Noticed some pharaoh ants, Monomorium pharaonis, crawling on me (and my desk) lately. Just a couple. I followed them across the desk with a magnifying glass. They are incredibly small (maybe a sixteenth of an inch long) and a nearly transparent yellowish-brown, with a darker abdomen. Unlike the colonies of the ubiquitous Argentine ant (Linepithema humile) that extend along nearly the entire coast of California, pharaoh ant colonies typically number a few hundred tiny individuals and just a couple queens, and basically you have to try hard to notice them. I have no idea how long they’ve been on or in or around my desk.
Of course I looked them up. I love ants and have a small library on myrmecology–the study of ants–among my other compendia of useless knowledge. This time I went tooling across Google to see what I could find and I found this incredibly fascinating article from a few years ago in Pacific Standard: Bedbugs Have Evolved to Live With Mankind. It’s about bed bugs–did you know there were originally bat bugs?–and not ants, but it mentions their natural enemies. And apparently their number one enemy is, of all things, these tiny little pharaoh ants. Pharaoh ant queens have a thing for bed bugs, and their subjects hunt the annoying little bloodsucking beasts down mercilessly. No matter how thin a hiding place the beg bugs cram themselves into, the tiny pharaoh ants can get in there and drag them out. They are so effective at this that a pharaoh ant infestation can quickly annihilate a population of bed bugs. Which is what they did for centuries for us. Until, that is, we began keeping cleaner households, and then spraying them with insecticide. Unfortunately for human beings, bed bugs are resistant to almost any bug spray. Pharaoh ants are not. As indoor pharaoh ant populations faded with the chemical assault–helped along by the rise of voracious and hugely numerous Argentine ants–beg bug populations rebounded. Nature is funny that way.

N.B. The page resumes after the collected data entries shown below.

(* ===== verification/Migration.v ===== *)
(** * Migration: live migration of a VM

    [plan_vm_migration], [execute_planned_vm_migration] and [migrate] of
    [qarax/src/handlers/vm/handler.rs].  A migration is planned by reading, then
    carried out by a task: the target prepares to receive, the source sends, the
    row moves to the target, the source deletes its copy.

    [receiver_url n] is the body of the reply to the receive call of step [n]. *)

From S2P Require Import Prelude Text Common Errors Tables NodeApi World Samples VmConfig.
From S2P Require Import Hooks Vms Jobs Storage Gpus Hosts StorageObjects Networks Devices Catalog.
From S2P Require Import SecurityGroups NetworkPolicy CreateRequest VmLifecycle VmCreate Hotplug VmOps.
#[local] Open Scope Z_scope.
#[local] Set Default Proof Using "Type".

(** [{:?}] of a pool type. *)
Definition pool_type_debug (t : StoragePoolType) : string :=
  match t with Local => "Local" | Nfs => "Nfs" | OverlayBd => "OverlayBd" | Block => "Block" end.

(** [s.replace(pat, by)] for a pattern that is not empty: [skip] counts the
    characters of a match that are still to be dropped. *)
Fixpoint replace_from (pat by_text s : string) (skip : nat) : string :=
  match s with
  | EmptyString => EmptyString
  | String c s' =>
      match skip with
      | S k => replace_from pat by_text s' k
      | O => if String.prefix pat s then by_text +:+ replace_from pat by_text s' (String.length pat - 1)
             else String c (replace_from pat by_text s' 0)
      end
  end.
Definition str_replace (pat by_text s : string) : string := replace_from pat by_text s 0.

Section migration.
Context `{UuidText} `{PolicySerde} {coll : Collation}.
Variables (to_rfc3339 : Z -> string) (sqlx_text : SqlxError -> string)
  (rpc_error_text : RpcCall -> RpcOutcome -> string)
  (numa_config_de : json -> option NumaConfig) (defaults : VmDefaults) (receiver_url : nat -> string).

Abbreviation set_status := (Vms.update_status to_rfc3339).

(** ** The plan *)

(** Every pool must be shared and attached to the target. *)
Fixpoint check_target_pools (target_host_id : Uuid) (unsupported missing : StoragePool -> string)
    (pools : list StoragePool) : M Error unit :=
  match pools with
  | [] => mret tt
  | pool :: pools' =>
      if negb (supports_live_migration (sp_pool_type pool)) then throw (UnprocessableEntity (unsupported pool))
      else
        dest_has_pool ← sqlx_q (host_has_pool target_host_id (sp_id pool));
        if (dest_has_pool : bool) then check_target_pools target_host_id unsupported missing pools'
        else throw (UnprocessableEntity (missing pool))
  end.

(** The pools of some objects, each once. *)
Definition check_object_pools (target_host_id : Uuid) (unsupported missing : StoragePool -> string)
    (object_ids : list Uuid) : M Error unit :=
  if bool_decide (object_ids = []) then mret tt
  else
    objects ← sqlx_q (get_object_batch object_ids);
    pools ← sqlx_q (get_pool_batch (remove_dups (so_storage_pool_id <$> objects)));
    check_target_pools target_host_id unsupported missing pools.

Definition disks_unsupported (pool : StoragePool) : string :=
  "live migration is not supported for pool '" +:+ sp_name pool +:+ "' (type: "
    +:+ pool_type_debug (sp_pool_type pool) +:+ ")".
Definition disks_missing (target : Uuid) (pool : StoragePool) : string :=
  "destination host " +:+ uuid_to_string target +:+ " does not have pool '" +:+ sp_name pool +:+ "' ("
    +:+ pool_type_debug (sp_pool_type pool) +:+ ") attached".
Definition uppers_unsupported (pool : StoragePool) : string :=
  "live migration is not supported: persistent upper layer is on local pool '" +:+ sp_name pool +:+ "'".
Definition uppers_missing (target : Uuid) (pool : StoragePool) : string :=
  "destination host " +:+ uuid_to_string target +:+ " does not have upper layer pool '"
    +:+ sp_name pool +:+ "' attached".

(** The second half of a plan: no GPUs, the pools of the disks and of their upper
    layers, the request for the target. *)
Definition plan_storage (vm_id : Uuid) (target_host : Host) (target_vm : Vm) : M Error CreateVmRequest :=
  gpus ← sqlx_q (Gpus.list_by_vm vm_id);
  if negb (bool_decide (gpus = [])) then
    throw (UnprocessableEntity "live migration is not supported for VMs with attached GPUs")
  else
    db_disks ← sqlx_q (list_disks_by_vm vm_id);
    _ ← check_object_pools (h_id target_host) disks_unsupported (disks_missing (h_id target_host))
          (omap vd_storage_object_id db_disks);
    _ ← check_object_pools (h_id target_host) uppers_unsupported (uppers_missing (h_id target_host))
          (omap vd_upper_storage_object_id db_disks);
    build_create_vm_request numa_config_de defaults sqlx_text target_vm.

Definition plan_vm_migration (vm_id target_host_id : Uuid) : M Error PlannedVmMigration :=
  vm ← sqlx_q (Vms.get vm_id);
  let row := vm_row vm in
  if negb (bool_decide (v_status row ∈ [Running; Paused])) then
    throw (UnprocessableEntity ("VM must be running or paused to migrate (current status: "
             +:+ vm_status_to_string (v_status row) +:+ ")"))
  else if negb (bool_decide (v_hypervisor row = CloudHv)) then
    throw (UnprocessableEntity "live migration is currently only supported for cloud_hv VMs")
  else
    source_host ← host_for_vm vm_id;
    target_host ← require_by_id target_host_id;
    if bool_decide (h_id source_host = h_id target_host) then
      throw (UnprocessableEntity "Source and destination hosts are the same")
    else
      _ ← (match persisted_vm_architecture vm with
           | Some architecture => of_result (ensure_host_matches_architecture target_host architecture)
           | None => mret tt
           end);
      create_req ← plan_storage vm_id target_host (vm_from_row (set_host_id (h_id target_host) row));
      mret {| pm_vm_id := vm_id; pm_vm_name := v_name row; pm_source_host := source_host;
              pm_target_host := target_host; pm_original_status := v_status row;
              pm_create_req := create_req |}.

(** ** The task *)

(** The message for the target: always for Cloud Hypervisor and without NUMA
    placement. *)
Definition migration_message (vm_id : Uuid) (req : CreateVmRequest) : VmMessage :=
  let nonempty s := negb (String.eqb s "") in
  {| vmm_vm_id := vm_id; vmm_hypervisor := 0;
     vmm_boot_vcpus := cr_boot_vcpus req; vmm_max_vcpus := cr_max_vcpus req;
     vmm_memory_size := cr_memory_size req; vmm_memory_hotplug_size := cr_memory_hotplug_size req;
     vmm_memory_shared := if cr_memory_shared req then Some true else None;
     vmm_memory_hugepages := if cr_memory_hugepages req then Some true else None;
     vmm_kernel := filter_text nonempty (cr_kernel req);
     vmm_cmdline := filter_text nonempty (cr_cmdline req);
     vmm_initramfs := filter_text (fun s => negb (is_blank s)) (cr_initramfs req);
     vmm_firmware := filter_text nonempty (cr_firmware req);
     vmm_disks := cr_disks req; vmm_networks := cr_networks req; vmm_rng := cr_rng req;
     vmm_serial := default {| cc_mode := 1; cc_file := None; cc_socket := None; cc_iommu := None |}
                     (cr_serial req);
     vmm_console := cr_console req;
     vmm_cloud_init := (fun user_data =>
       {| ci_user_data := user_data;
          ci_meta_data := default ""%string (cr_cloud_init_meta_data req);
          ci_network_config := default ""%string (cr_cloud_init_network_config req) |})
       <$> cr_cloud_init_user_data req;
     vmm_devices := cr_devices req; vmm_vsock := cr_vsock req; vmm_numa_placement := None |}.

(** A call whose failure ends the migration with a text. *)
Definition migration_call (host : Host) (call : RpcCall) (name : string) : M string unit :=
  r ← rpc host call;
  if bool_decide (r = RpcOk) then mret tt
  else throw (name +:+ " failed: " +:+ rpc_error_text call r)%string.

Definition receive_migration (host : Host) (config : VmMessage) : M string string := fun o w =>
  match migration_call host (ReceiveMigration config 0) "receive_migration" o w with
  | (w', Ok _) => (w', Ok (receiver_url (w_step w)))
  | (w', Err e) => (w', Err e)
  end.

Definition report_progress (job_id : option Uuid) (progress : Z) : M string unit :=
  match job_id with
  | Some job_id => _ ← attempt (update_progress job_id progress); mret tt
  | None => mret tt
  end.

(** The row follows the VM: two statements, whose failures are only logged. *)
Definition move_row (vm_id target : Uuid) (status : VmStatus) : M string unit :=
  _ ← attempt (update_host_id vm_id target);
  _ ← attempt (set_status vm_id status);
  mret tt.

Definition execute_planned_vm_migration (plan : PlannedVmMigration) (job_id : option Uuid) : M string unit :=
  let vm_id := pm_vm_id plan in
  url ← receive_migration (pm_target_host plan) (migration_message vm_id (pm_create_req plan));
  _ ← report_progress job_id 25;
  let actual_receiver_url := str_replace "0.0.0.0" (h_address (pm_target_host plan)) url in
  _ ← migration_call (pm_source_host plan) (SendMigration vm_id actual_receiver_url) "send_migration";
  _ ← report_progress job_id 75;
  _ ← move_row vm_id (h_id (pm_target_host plan)) (pm_original_status plan);
  _ ← rpc (pm_source_host plan) (DeleteVm vm_id);
  mret tt.

Definition run_migrate_task (plan : PlannedVmMigration) (job_id : Uuid) : M SqlxError unit :=
  running ← attempt (mark_running job_id);
  match running with
  | Err _ => mret tt
  | Ok _ =>
      r ← attempt (execute_planned_vm_migration plan (Some job_id));
      match r with
      | Err msg =>
          _ ← attempt (Jobs.mark_failed job_id msg);
          _ ← attempt (set_status (pm_vm_id plan) (pm_original_status plan));
          mret tt
      | Ok _ => _ ← attempt (mark_completed job_id None); mret tt
      end
  end.

(** ** The request *)

Definition migrate_job (plan : PlannedVmMigration) : NewJob :=
  {| nj_job_type := VmMigrate;
     nj_description := Some ("Migrating VM " +:+ pm_vm_name plan +:+ " from host "
       +:+ uuid_to_string (h_id (pm_source_host plan)) +:+ " to "
       +:+ uuid_to_string (h_id (pm_target_host plan)));
     nj_resource_id := Some (pm_vm_id plan); nj_resource_type := Some resource_types.VM |}.

Definition migrate (vm_id target_host_id : Uuid) : M Error Uuid :=
  plan ← plan_vm_migration vm_id target_host_id;
  _ ← sqlx_q (set_status vm_id Migrating);
  job ← sqlx_q (Jobs.create (migrate_job plan));
  _ ← emit (EvTask (MigrateTask plan (j_id job)));
  mret (j_id job).
End migration.

(** ** What a migration does *)

Section migration_facts.
Context `{UuidText} `{PolicySerde} {coll : Collation}.
Variables (to_rfc3339 : Z -> string) (sqlx_text : SqlxError -> string)
  (rpc_error_text : RpcCall -> RpcOutcome -> string)
  (numa_config_de : json -> option NumaConfig) (defaults : VmDefaults) (receiver_url : nat -> string).

Abbreviation execute_migration :=
  (execute_planned_vm_migration to_rfc3339 rpc_error_text receiver_url).

Lemma migration_call_inv host call name o w w' r :
  migration_call rpc_error_text host call name o w = (w', r) ->
  w_db w' = w_db w /\
  exists out, w_log w' = w_log w ++ [EvRpc (h_address host) (as_u16 (h_port host)) call out] /\
    (is_ok r = true <-> out = RpcOk).
Proof.
  unfold migration_call. intros Hrun. apply bind_cases in Hrun as [(e&_&Hr)|(out&w1&Hr&Hrun)]; [discriminate|].
  unfold rpc in Hr. injection Hr as <- Hout.
  case_bool_decide as Hok; injection Hrun as <- <-; (split; [done|]); exists (o_rpc o (w_step w)); subst out.
  - by split.
  - split; [done|]. by split.
Qed.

So I think I’ll let my pharaoh ants hang around. They’re almost impossible to see and just a minor annoyance at best. And who knows what critters might be hiding in or behind or under my desk, even–cringe–bed bugs. They are everywhere the bedbug experts tell us. You never know how bed bugs can get into your home, your bedroom, your office, and will never know where they came from. There seems to be no way of stopping them. But a colony of incredibly tiny ants might just do the trick. Nothing is biting me. Not in the house anyway. Maybe it because of these tiny ants. Outside I am at the mercy of nature. But inside, I am protected by the pharaohs.